1) DSC Mutual Funds and Trailing Commissions
We again called on governments and regulators to proceed with regulations to prohibit the sale of Mutual Funds with DSC (Deferred Sales Charges). The Canadian Securities Administrators (CSA), the umbrella organization of Canada's provincial and territorial securities regulators, has proposed a ban but it is yet to be implemented. We also supported the CSA efforts to amend regulations to prohibit Mutual Funds from charging imbedded trailing commissions when the mutual funds are purchased at a discount broker. See the summary in our January Newsletter
As a follow up ~
the CSA announced on December 19 that all jurisdictions except Ontario are moving forward in 2020 with regulatory amendments to ban up front sales commissions, which will apply to DSCs and associated redemption fees. All jurisdictions, including Ontario, will ban trailing commissions paid to dealers that do not provide investment advice, such as discount brokers.
2) Beat the Bank, by Larry Bates
We featured the work of Larry Bates, retired capital markets executive and member of FAIR Canada's Board of Directors in our
March Newsletter. In a financial system traditionally dominated by the six big Canadian banks, these institutions - and by extension the entire Canadian financial industry - occupy a position of paternalistic authority that too many individual investors respect unquestioningly. The industry brilliantly capitalizes on the combination of poor understanding of fees, deep loyalty, and misplaced trust by charging Canadians the highest mutual fund fees in the world. Bay Street fees continue to quietly strip away 50 percent or more of the lifetime investment gains of millions of Canadians. That's right, 50 percent or more! There are three key elements to "Simply Successful Investing", educate yourself, take a long term view, and manage your costs carefully.

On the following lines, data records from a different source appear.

(* ===== verification/DeadlineClaims.v ===== *)
(** * What [coro::deadline_scheduler] promises *)

From Stdlib Require Import ZArith Lia.
From stdpp Require Import base numbers list option tactics.
From S2P Require Import Prelude FixedVector FixedVectorFacts PriorityQueue PriorityQueueFacts Deadline DeadlineFacts.
Local Open Scope Z_scope.

Section claims.
  Context `{SizeT} {Task P X : Type} `{!EqDecision Task} (h : hardening) (C : Z) `{!CapacityOk C} (body : P -> Task -> Z -> timer_code Task P X).
  Implicit Types (s : deadline_scheduler Task P X) (a : agenda Task P X) (c : timer_code Task P X) (x : X).
#[local] Instance the_timers : Timers Task P X (deadline_scheduler Task P X) := Deadlines.deadline_timers h C.
#[local] Instance the_agenda : Timers Task P X (agenda Task P X) := Agenda.agenda_timers C.

(** What the heap holds, in its own order. *)
Definition pending s : list (Z * Task * option P) :=
  (fun e => (deadline e, dtask e, dpoll e)) <$> omap (fun o => o) (take (Z.to_nat (vsize_ (qstorage_ (queue_ s)))) (vstorage_ (qstorage_ (queue_ s)))).
Definition planned (e : aentry Task P) : Z * Task * option P := (a_deadline e, a_task e, Some (a_poll e)).

Lemma pending_kept k s a : on_agenda C k s a -> pending s ≡ₚ planned <$> a_list a.
Proof.
  intros Ho. destruct (oa_queue _ _ _ _ Ho) as (vs & t & Eq & _ & Hp & _). unfold pending. rewrite Eq. cbn [pq_of qstorage_]. rewrite vsize_hold, Nat2Z.id.
  unfold hold, vec_of. cbn [vstorage_]. rewrite take_app_le by (by rewrite length_fmap). rewrite take_ge by (by rewrite length_fmap).
  assert (omap (fun o => o) (Some <$> vs) = vs) as -> by (clear; induction vs as [|v vs IH]; cbn; [done|by rewrite IH]).
  rewrite Hp, (oa_list _ _ _ _ Ho), <- !list_fmap_compose. done.
Qed.

(** C15. A program cannot tell the scheduler from an agenda: a list of tasks in the order in
    which they fall due, those with the same deadline in the order in which they were
    scheduled.  Whatever the polls schedule, cancel and run, in whatever nesting, the
    same tasks are polled in the same order at the same ticks, every call returns the
    same, and the same is left; a call traps where that of the agenda does, so that a
    task that has been polled can always be scheduled again.  The agenda says nothing
    about a program that schedules [2 ^ 64] times or nests deeper than the fuel. *)
Theorem deadline_refines fuel c x :
  match TimerPrograms.exec h body fuel c (Agenda.a_fresh x) with
  | Ret v a => exists s, TimerPrograms.exec h body fuel c (Deadlines.fresh C x) = Ret v s /\
      dclient s = a_client a /\ dpolls s = a_polls a /\ pending s ≡ₚ planned <$> a_list a
  | Trap => TimerPrograms.exec h body fuel c (Deadlines.fresh C x) = Trap
  | Spin => True
  | Throw _ | Fault => False
  end.
Proof.
  pose proof (timers_sims_exec h C body fuel c _ _ (fresh_kept C x)) as Hsim. change (timers_of_scheduler h C) with the_timers in Hsim. change (timers_of_agenda C) with the_agenda in Hsim.
  destruct (TimerPrograms.exec h body fuel c (Agenda.a_fresh x)) as [v a| | | |]; try done. cbn in Hsim.
  destruct (TimerPrograms.exec h body fuel c (Deadlines.fresh C x)) as [v' s| | | |]; try done. destruct Hsim as (<- & (k & Ho) & _). exists s.
  split_and!; [done|apply Ho|apply Ho|by apply (pending_kept k)].
Qed.

(** ** Polls that leave the agenda alone *)

Fixpoint timer_passive c : Prop :=
  match c with DReturn _ => True | DLocal f k => forall x, timer_passive (k x) | _ => False end.
Fixpoint timer_eval c x : option Z * X :=
  match c with DReturn next => (next, x) | DLocal f k => timer_eval (k (f x)) (f x) | _ => (None, x) end.

Section passive_polls.
  Context (Hpassive : forall p t now, timer_passive (body p t now)).

Lemma timer_exec_passive call c a : timer_passive c ->
  TimerPrograms.exec_with h call c a = Ret (timer_eval c (a_client a)).1 (mk_agenda (a_list a) (a_depth a) (a_count a) (timer_eval c (a_client a)).2 (a_polls a)).
Proof.
  revert a. induction c as [next|f k IH|must t fn d k IH|t k IH|t k IH|k IH|k IH|now most k IH|c IH]; intros a Hc; try done; cbn [TimerPrograms.exec_with timer_eval].
  - unfold ret. f_equal. by destruct a.
  - erewrite bind_Ret; [|done]. by rewrite IH.
Qed.
Lemma timer_call_passive fuel t p now a :
  TimerPrograms.call h body (S fuel) t p now a =
    Ret (timer_eval (body p t now) (a_client a)).1 (mk_agenda (a_list a) (a_depth a) (a_count a) (timer_eval (body p t now) (a_client a)).2 (a_polls a ++ [(t, p, now)])).
Proof. cbn [TimerPrograms.call]. erewrite bind_Ret; [|done]. by rewrite timer_exec_passive. Qed.

(** Nothing is due any more. *)
Definition nothing_due now a : Prop := match a_list a with e :: _ => now < a_deadline e | [] => True end.
Lemma due_loop_ends fuel now most turns dispatched a :
  dispatched + Z.of_nat turns = most -> a_count a + Z.of_nat turns < 2 ^ 64 ->
  exists n a' l, Agenda.a_due_loop (TimerPrograms.call h body (S fuel)) now most turns dispatched a = Ret (dispatched + Z.of_nat n) a' /\
    (n <= turns)%nat /\ (n = turns \/ nothing_due now a') /\ a_polls a' = a_polls a ++ l /\ length l = n /\ Forall (fun e => e.2 = now) l.
Proof.
  revert dispatched a. induction turns as [|turns IH]; intros dispatched a Hm Hc; cbn [Agenda.a_due_loop].
  - exists O, a, []. rewrite app_nil_r, Z.add_0_r. split_and!; try done; [|by left]. destruct (a_list a); [done|]. zbool. done.
  - destruct (a_list a) as [|e rest] eqn:El; [exists O, a, []; rewrite app_nil_r, Z.add_0_r; split_and!; try done; [lia|right; unfold nothing_due; by rewrite El]|].
    rewrite (proj2 (Z.ltb_lt dispatched most)) by lia. cbn [andb]. destruct (Z.leb_spec (a_deadline e) now) as [Hle|Hgt].
    2: { exists O, a, []. rewrite app_nil_r, Z.add_0_r. split_and!; try done; [lia|right; unfold nothing_due; by rewrite El]. }
    mstep. rewrite (bind_Ret _ _ _ _ _ (timer_call_passive fuel _ _ _ _)). set (r := timer_eval _ _). mstep.
    assert (forall b, a_polls b = a_polls a ++ [(a_task e, a_poll e, now)] -> a_count b <= a_count a + 1 ->
      exists n a' l, Agenda.a_due_loop (TimerPrograms.call h body (S fuel)) now most turns (dispatched + 1) b = Ret (dispatched + Z.of_nat n) a' /\
        (n <= S turns)%nat /\ (n = S turns \/ nothing_due now a') /\ a_polls a' = a_polls a ++ l /\ length l = n /\ Forall (fun e => e.2 = now) l) as Hgo.
    { intros b Hb Hcb. destruct (IH (dispatched + 1) b ltac:(lia) ltac:(lia)) as (n & a' & l & E & Hn & Hend & Hp & Hl & Hf). exists (S n), a', ((a_task e, a_poll e, now) :: l).
      split_and!; [rewrite E; f_equal; lia|lia|destruct Hend; [left; lia|by right]|by rewrite Hp, Hb, <- app_assoc|cbn; lia|by constructor]. }
    destruct r.1 as [d|].
    + erewrite bind_Ret; [apply Hgo|unfold Agenda.a_add; cbn; rewrite (proj2 (Z.ltb_lt _ _)) by lia; done]; cbn; [done|lia].
    + mstep. apply Hgo; cbn; [done|lia].
Qed.

(** C16. With polls that only return the next deadline, [run_due] ends after at most
    [max_dispatches] polls, all of them at the tick that it was given; it polls that many
    only if so many are due, and otherwise leaves nothing that is due. *)
Theorem deadline_run_due_ends depth c x v a s fuel now most :
  TimerPrograms.exec h body depth c (Agenda.a_fresh x) = Ret v a -> TimerPrograms.exec h body depth c (Deadlines.fresh C x) = Ret v s ->
  0 <= most < 2 ^ size_bits -> a_count a + most < 2 ^ 64 ->
  exists n s' l, Deadlines.run_due h C (TimerPrograms.call h body (S fuel)) now most s = Ret n s' /\ 0 <= n <= most /\
    dpolls s' = dpolls s ++ l /\ Z.of_nat (length l) = n /\ Forall (fun e => e.2 = now) l /\
    (n = most \/ exists next, Deadlines.next_deadline h s' = Ret next s' /\ match next with Some d => now < d | None => True end).
Proof.
  intros Ea Es Hm Hc. pose proof (timers_sims_exec h C body depth c _ _ (fresh_kept C x)) as Hsim.
  change (timers_of_scheduler h C) with the_timers in Hsim. change (timers_of_agenda C) with the_agenda in Hsim. rewrite Ea, Es in Hsim. destruct Hsim as (_ & Hk & _).
  destruct (due_loop_ends fuel now most (Z.to_nat most) 0 a ltac:(lia) ltac:(lia)) as (n & a' & l & E & Hn & Hend & Hp & Hl & Hf).
  pose proof (sims_due_loop h C (TimerPrograms.call h body (S fuel)) (TimerPrograms.call h body (S fuel)) now most (Z.to_nat most) 0 (timers_sims_call h C body (S fuel)) (Z.le_refl 0) (proj2 Hm) s a Hk) as Hr.
  change (timers_of_scheduler h C) with the_timers in Hr. change (timers_of_agenda C) with the_agenda in Hr. rewrite E in Hr. cbn [alike] in Hr. unfold Deadlines.run_due.
  destruct (Deadlines.due_loop h C _ now most _ 0 s) as [w s'| | | |]; try done. destruct Hr as (<- & (k' & Ho') & _). exists (Z.of_nat n), s', l.
  destruct Hk as (k & Ho). split_and!; try done; try lia.
  - by rewrite (oa_polls _ _ _ _ Ho'), (oa_polls _ _ _ _ Ho).
  - destruct Hend as [->|Hend]; [left; lia|right]. pose proof (oa_list _ _ _ _ Ho') as El. unfold nothing_due in Hend. unfold Deadlines.next_deadline.
    erewrite bind_Ret; [|done]. rewrite (queue_empty C k' s' a' Ho'), El. destruct k' as [|y k']; cbn [fmap list_fmap]; [by exists None|].
    rewrite (bind_Ret _ _ _ _ _ (top_agenda h C y k' s' a' Ho')). eexists. split; [done|]. by rewrite El in Hend.
Qed.
End passive_polls.
End claims.

(** ** Two tasks, and a third that finds no room *)
Section example.
  #[local] Existing Instance size_t_32.
#[local] Instance two_deadlines : CapacityOk 2 := conj (Z.le_0_2 : 0 <= 2) eq_refl.

(** Function 1 tries to schedule task 9, counts if it can, and asks to run 3 ticks later;
    function 0 asks for 10 ticks. *)
Definition ticking (p t : nat) (now : Z) : timer_code nat nat Z :=
  match p with
  | O => DReturn (Some (now + 10))
  | _ => DSchedule false 9%nat (Some O) now (fun b => DLocal (fun x => if b then x + 1 else x) (fun _ => DReturn (Some (now + 3))))
  end.
Definition metronome (p t : nat) (now : Z) : timer_code nat nat Z := DReturn (Some (now + 10)).
Definition two_timers : timer_code nat nat Z :=
  DSchedule true 7%nat (Some 1%nat) 5 (fun _ => DSchedule false 8%nat (Some O) 5 (fun _ => DRunDue 6 10 (fun _ => DReturn None))).
Definition tick_two (body : nat -> nat -> Z -> timer_code nat nat Z) (c : timer_code nat nat Z) : outcome (deadline_scheduler nat nat Z) (option Z) :=
  TimerPrograms.exec (timers := Deadlines.deadline_timers HARDENING_FAST 2) HARDENING_FAST body 2 c (Deadlines.fresh 2 0).
Definition plan_two (body : nat -> nat -> Z -> timer_code nat nat Z) (c : timer_code nat nat Z) : outcome (agenda nat nat Z) (option Z) :=
  TimerPrograms.exec (timers := Agenda.agenda_timers 2) HARDENING_FAST body 2 c (Agenda.a_fresh 0).
Definition reached (o : outcome (deadline_scheduler nat nat Z) (option Z)) : deadline_scheduler nat nat Z := match o with Ret _ s => s | _ => Deadlines.fresh 2 0 end.
Definition agreed (o : outcome (agenda nat nat Z) (option Z)) : agenda nat nat Z := match o with Ret _ a => a | _ => Agenda.a_fresh 0 end.

Lemma deadline_refines_witness :
  dpolls (reached (tick_two ticking two_timers)) = [(7%nat, 1%nat, 6); (8%nat, O, 6)] /\ dclient (reached (tick_two ticking two_timers)) = 0 /\
  match plan_two ticking two_timers with
  | Ret v a => exists s, tick_two ticking two_timers = Ret v s /\ dclient s = a_client a /\ dpolls s = a_polls a /\ pending s ≡ₚ planned <$> a_list a
  | Trap => tick_two ticking two_timers = Trap
  | Spin => True
  | Throw _ | Fault => False
  end.
Proof.
  split; [vm_compute; reflexivity|]. split; [vm_compute; reflexivity|]. pose proof (deadline_refines HARDENING_FAST 2 ticking 2 two_timers 0) as E.
  unfold the_timers, the_agenda in E. unfold plan_two, tick_two. exact E.
Defined.

Definition wait_two : timer_code nat nat Z :=
  DSchedule true 7%nat (Some 1%nat) 5 (fun _ => DSchedule false 8%nat (Some O) 5 (fun _ => DReturn None)).
Lemma deadline_run_due_ends_witness :
  exists n s' l, Deadlines.run_due HARDENING_FAST 2 (TimerPrograms.call (timers := Deadlines.deadline_timers HARDENING_FAST 2) HARDENING_FAST metronome 1) 6 10 (reached (tick_two metronome wait_two)) = Ret n s' /\
    dpolls s' = [] ++ l /\ Z.of_nat (length l) = n /\ Forall (fun e => e.2 = 6) l.
Proof.
  destruct (deadline_run_due_ends HARDENING_FAST 2 metronome (fun _ _ _ => I) 2 wait_two 0 None (agreed (plan_two metronome wait_two)) (reached (tick_two metronome wait_two)) 0 6 10)
    as (n & s' & l & E & _ & Hp & Hl & Hf & _).
  - vm_compute. reflexivity.
  - vm_compute. reflexivity.
  - split; [lia|reflexivity].
  - vm_compute. reflexivity.
  - exists n, s', l. split; [exact E|]. split; [exact Hp|]. split; [exact Hl|exact Hf].
Defined.
End example.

3) Why Penalize Millions of Canadian Investors?
Not shying away from controversy when it sees unfairness for shareholders, FAIR Canada wrote on the policy reasons to support the use of deferred prosecution agreements in appropriate cases where a corporation with public shareholders is charged with responsibility for criminal misconduct committed by its executives or employees. Using SNC-Lavalin as an example, we argued that innocent shareholders of a corporation who have no knowledge, control or responsibility for managing the conduct of the corporations executives or employees can end up paying a disproportionate share of the costs when prosecutors refuse to negotiate a deferred prosecution agreement (DPA) with the corporation. A DPA could achieve all the same criminal penalties as can be imposed at trial and with significant savings of resources of the government.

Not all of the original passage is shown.